Data section Start Marker
(* ===== verification/Prelude.v ===== *)
(** * A verification of USM

    The daemon (page-fault-timings/variants/usm/daemon) manages the memory of other
    processes from user space. A patched kernel hands it page faults through pages
    that it shares with every faulting thread; the daemon picks a page of its pool,
    or evicts one to a swap file, and submits the frame number to the kernel. This
    library models the C code of the daemon as computations on an explicit state
    and proves what it does, faults included.

    ** The program

    - lists: include/usm/list.h, used by everything below;
    - the shared page of a thread and the channels: include/com/event.h, com.h,
      impl/com/com.c and the helpers of include/usm/usm.h;
    - the page pool and the allocation policies:
      examples/project-2/alloc/src/policiesSet1.c;
    - swap devices, eviction and swap-in: include/policies/evict, impl/policies/evict
      and examples/project-2/evict/src/policiesSet1.c;
    - the hash table and its hash functions: impl/usm/hashmap.c;
    - the start, the tables of policies and the configuration file: impl/usm/usm.c;
    - the events: impl/com/event.c and the receivers of impl/com/com.c;
    - the scheduler of user threads: impl/usm/sched.c;
    - the waker, a process that signals sleeping workers: impl/com/waker.c;
    - the kernel module behind the files /proc/usm*: ../module/usm_lkmRM.c;
    - the library that links a program to the daemon: ../usmTagger.c;
    - the program that measures faults under the daemon and other systems:
      page-fault-timings/collect-page-fault-timings.c;
    - the experiment with user interrupt vectors:
      uintr-vector-experiments/run-uintr-vector-experiment.c;
    - the tests of the user fault extension: pkgs/test-user-faults/test-user-faults.c;
    - four small programs that measure or prepare the handling of faults:
      user-interrupt-timings/test.c, sigsegv-microbenchmark/sigsegv.c,
      pkgs/simple-mmap-test/simple-mmap-test.c and swapon-sync.c.

    A worker (scheduler) finds the bit of a channel in the field that the kernel
    shares with it and runs the user thread of the channel; its handler
    (usm_handle_mem) reads the event from the shared page and calls
    usm_handle_events, which dispatches to the policies of the process; a policy
    takes a page from the pool and submits it through the channel. The module
    owns the frames of the pool and the queue of workers that the waker watches.

    ** The files

    - Prelude: machine integers, the monad [M] of C computations with undefined
      behaviour, abort and fuel as results, its laws, tactics.
    - Lists: list.h on a heap of list heads; [lists h m] says that the heap holds
      disjoint circular lists [m].
    - ListSort: list_sort.c, the merge sort of these lists, link by link.
    - HList: the lists with a single pointer head of list.h and what they refine.
    - State: the global variables of the daemon as the record [usm], the events,
      pages and process descriptors, with [loc] for the list heads.
    - Channel: the shared page as 4096 bytes; usm_mem_ret_ev, usm_mem_subm_ev,
      usm_mem_check, the preallocation slots, the channels over descriptors. The
      kernel is the class [Kernel]; [SubmitEvt] is what a policy knows of its
      channel, and usm_cnl_mem_ops is an instance for a kernel that answers.
    - PagePool, AllocPolicies, PoolSpec: policiesSet1.c, its invariant [pool], the
      functions on it and the machine on two queues that it refines.
    - Init: usm_init and policiesSet1_setup establish the invariant.
    - Swap, Eviction: swap nodes, swap_out, swap_in, handle_evict_request,
      basic_swap and the theorems on them.
    - Swappers: pages of dead processes, the emulated swap device of the build with SpEMUL, the
      threads and hooks of the policies that nothing starts, the release of the pool, and
      the functions in which policiesSet1BP.c differs.
    - Checker: boolean tests for the invariants on concrete states.
    - Hashes: SipHash-2-4, MurmurHash3 and xxHash as hashmap.c has them.
    - HashMap, HashMapSpec: the Robin Hood table and its refinement of a [gmap].
    - Daemon: [daemon], the core state with the tables, workers and channels;
      registration of policies.
    - Config: the parser of the configuration file and usm_launch.
    - Startup: usm_init and usm_launch with every call of the kernel and its failure,
      the channels and workers they set up, and the threads that setSched creates.
    - Events: the dispatch to policies, every case of usm_handle_events,
      usm_handle_mem, usm_handle_fd, usm_handle_evt_poll.
    - Sched: the main loops of setSched and soldiers, the user threads.
    - IUThreads: the build with IUTHREAD, in which a user thread manages one user
      thread per thread of the faulting process; usm_handle_mem_special.
    - Timings: the measuring program; its resources are a multiset, its calls the
      class [Os].
    - Uintr: the options, flags and run of the user interrupt experiment; the kernel
      and the clock are the class [UintrOs].
    - UserFaults: the tests of user faults on any processor and kernel, the class [Ufault].
    - Experiments: the four small programs; the kernel and the clock are the class [XOs].
    - KernelModule: the file operations of the module and its loading and unloading;
      [kstep] is any call of one of them.
    - Tagger: the constructor of usmTagger.c on the write operation of KernelModule.
    - Waker: mapper and the loop of the waker over the watch list; the file it polls
      and maps is the one of KernelModule.
    - WakerUintr: the waker and the start of a worker in the builds with user interrupts.
    - Wakeup: going to sleep and being signalled, one memory access per step, as
      interleavings of a worker, the kernel and the waker.

    ** What the theorems show

    - Serving faults: a fault announced by the kernel is served by one round of the
      scheduler (fault_served_in_a_round); the scheduler runs the pending user
      threads in order, forgets none and finishes them all
      (dispatch_runs_pending, setSched_keeps_handlers, faults_drain), except in the
      workers that are created later (soldiers_forget_handler). A manager serves the
      faults of its managees one per dispatch as long as none of them yields
      (manager_serves_bunch), and can forget one that yields (manager_forgets_managee).
    - The pool: faults and frees of used pages refine a machine on queues, no page is lost or
      duplicated, allocation and free are inverse (pool_refinement, pool_invariant,
      alloc_free_roundtrip, pick_give_back_roundtrip, start_establishes_pool,
      get_pages_prep_batch for at most 337 runs), and what breaks this
      (basic_alloc_keeps_one_page_too_many, basic_alloc_refused_underflows,
      basic_c_alloc_never_returns, event_to_page_wraps).
    - The channel: submit_protocol, mem_ret_ev_decodes, prealloc_slot_bounds.
    - Swap: the content of a page survives eviction, whatever is served and written in
      between, up to the fault on it in whichever frame is free then; and what happens on
      every error path (evict_fault_roundtrip, evict_swaps_out,
      swap_entry_roundtrip, swap_device_ready, evict_dead_page, evict_loses_page,
      evict_io_error_keeps_page, swap_in_refused_undefined,
      swap_in_leaves_dangling_records). The older eviction agrees with the compiled one on
      pages of live processes (evict_versions_agree); its hook stops the daemon
      (check_swap_out_bp_stops), and the emulated device loses frames
      (swap_out_emul_loses_frame, basic_swap_emul_undefined).
    - Events: the allocation handler without its goto, its behaviour on a full pool,
      threads and processes (handle_alloc_straight, full_pool_fault_evicts,
      swap_fault_full_pool_loses_content, new_thread_channel,
      reused_descriptor_keeps_policy).
    - Tables: the hash table is a finite map over up to 19660 operations and enumerates it, its
      hash function is SipHash, hashing stays in bounds (MurmurHash3 below 2^31 bytes), and what
      the start and the configuration store in the tables, with the two places at which a line
      "process" is undefined (hashmap_runs_as_map, hashmap_enumerates, sip_is_siphash,
      hashes_stay_in_data, setups_shadow_policyOne, process_line_binds).
    - Lists: list_sort sorts, is stable and touches nothing else (list_sort_stable); the
      other lists of list.h refine sequences (hlist_refinement).
    - The module and the waker: loading registers all or nothing and unloading gives
      everything back (module_load_unload); when malloc gives cleared memory workers are
      registered in order and signalled exactly when they sleep over events, and the list is
      broken when it does not (sleepers_registered_and_signalled);
      the faults of both (mmap_ignores_earlier_mappings, poll_pages_locks_out,
      unregister_never_returns). A tagged program is linked or stopped (tagger_links). With
      user interrupts the waker registers what the worker wrote, but wakes only the
      first worker (uintr_worker_linked, uintr_wakes_first_only), and its time server
      reads outside of the pages it has mapped (tserv_reads_outside_page).
    - Sleeping: whatever the interleaving, a worker that sleeps over an event is
      signalled (no_lost_wakeup), which fails for the older threads of com.c
      (local_waker_loses_wakeup, pop_loses_event).
    - Starting: the worker for freed pages is set up and never runs
      (free_pages_receiver_not_started).
    - Measuring: a run in which every fault is answered releases what it acquired, but for names
      after a failed strdup or with too many tracepoints, prints a table, and parses the
      numbers it prints (main_releases, do_iteration_table, numbers_parse_back); the
      interrupt experiment ends, cleans up and registers the flags of its options
      (ui_main_returns). The tests of user faults
      accept exactly the machines that deliver one fault for a read, whatever its code
      (uf_main_verdict); the loop over a mapping touches every page once
      (write_fault_pages_touches), the experiment with userfaultfd leaves its descriptor
      open (zeropage_main_leaks), and the one with signals returns if mprotect works
      (sigsegv_main_returns).

    ** Conventions

    C integers are [Z], wrapped with [u64], [u32], [u16], [s32] where C wraps. A loop
    without a structural bound takes fuel; where a theorem says that code returns,
    the fuel of the definition is shown to be enough: 33 rounds for a 32-bit field,
    one round per bucket for the hash table, one per list element for list loops,
    for the submission the time within which the kernel answers, and for the spinning
    of the interrupt experiment the number of readings until the clock is behind the end. An
    access of the measuring program that is never answered has the result of a loop without
    end. What malloc returns is a parameter where the code depends on it: the memory of a new
    node or channel, and the size of a block (Config, [usable]). Locks are
    left out: a function is run without interference, except where the kernel writes
    to the shared page ([kernel_page]), where user threads are swapped and in Wakeup.
    The build modelled is the first target of the Makefile, DEBUG and UTHREAD, in
    IUThreads the target iuthreadnouintr, in WakerUintr the targets uintr and uintrtimer and
    in Swappers the target spemul; messages and waits for a key are left out. A second lock of
    a mutex by the thread that holds it is a computation that does not return.

    ** Not modelled

    - The kernel patches (but for handle_page in KernelModule) and the instructions for user
      interrupts and user faults are not part of the repository's C code: they are parameters
      where the program meets them, and libufault.c, which consists of such instructions, is
      left out.
    - The test for MAP_FAILED in the case NEW_THREAD of event.c and the conscription of a new
      worker behind it: a mapping that failed is read before.
    - The installation of signal handlers, the handler of user interrupts, the time server
      with signals, the build FBASED, which has no target in the Makefile, and the
      registration of channels with IUTHREAD.
    - appendUSMChannel and appendUSMMemChannel, which nothing calls and whose lists of channels no
      longer exist; the functions of policiesSet1BP.c that are the same text as in the compiled
      file; the tests of hashmap.c behind HASHMAP_TEST.
    - Code that is commented out, which makes up most of the lines of sched.c, com.c, waker.c
      and the eviction policies that no definition is mapped to. *)
From stdpp Require Import prelude gmap.
From Stdlib Require Import ZArith Lia.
Data section End Marker
When the line with "(uf_main_verdict); the loop" is reached in the data above, begin copying, and stop after the line with "the fuel of"; copy each line exactly, both ends included.

Your response:
      (uf_main_verdict); the loop over a mapping touches every page once
      (write_fault_pages_touches), the experiment with userfaultfd leaves its descriptor
      open (zeropage_main_leaks), and the one with signals returns if mprotect works
      (sigsegv_main_returns).

    ** Conventions

    C integers are [Z], wrapped with [u64], [u32], [u16], [s32] where C wraps. A loop
    without a structural bound takes fuel; where a theorem says that code returns,
    the fuel of the definition is shown to be enough: 33 rounds for a 32-bit field,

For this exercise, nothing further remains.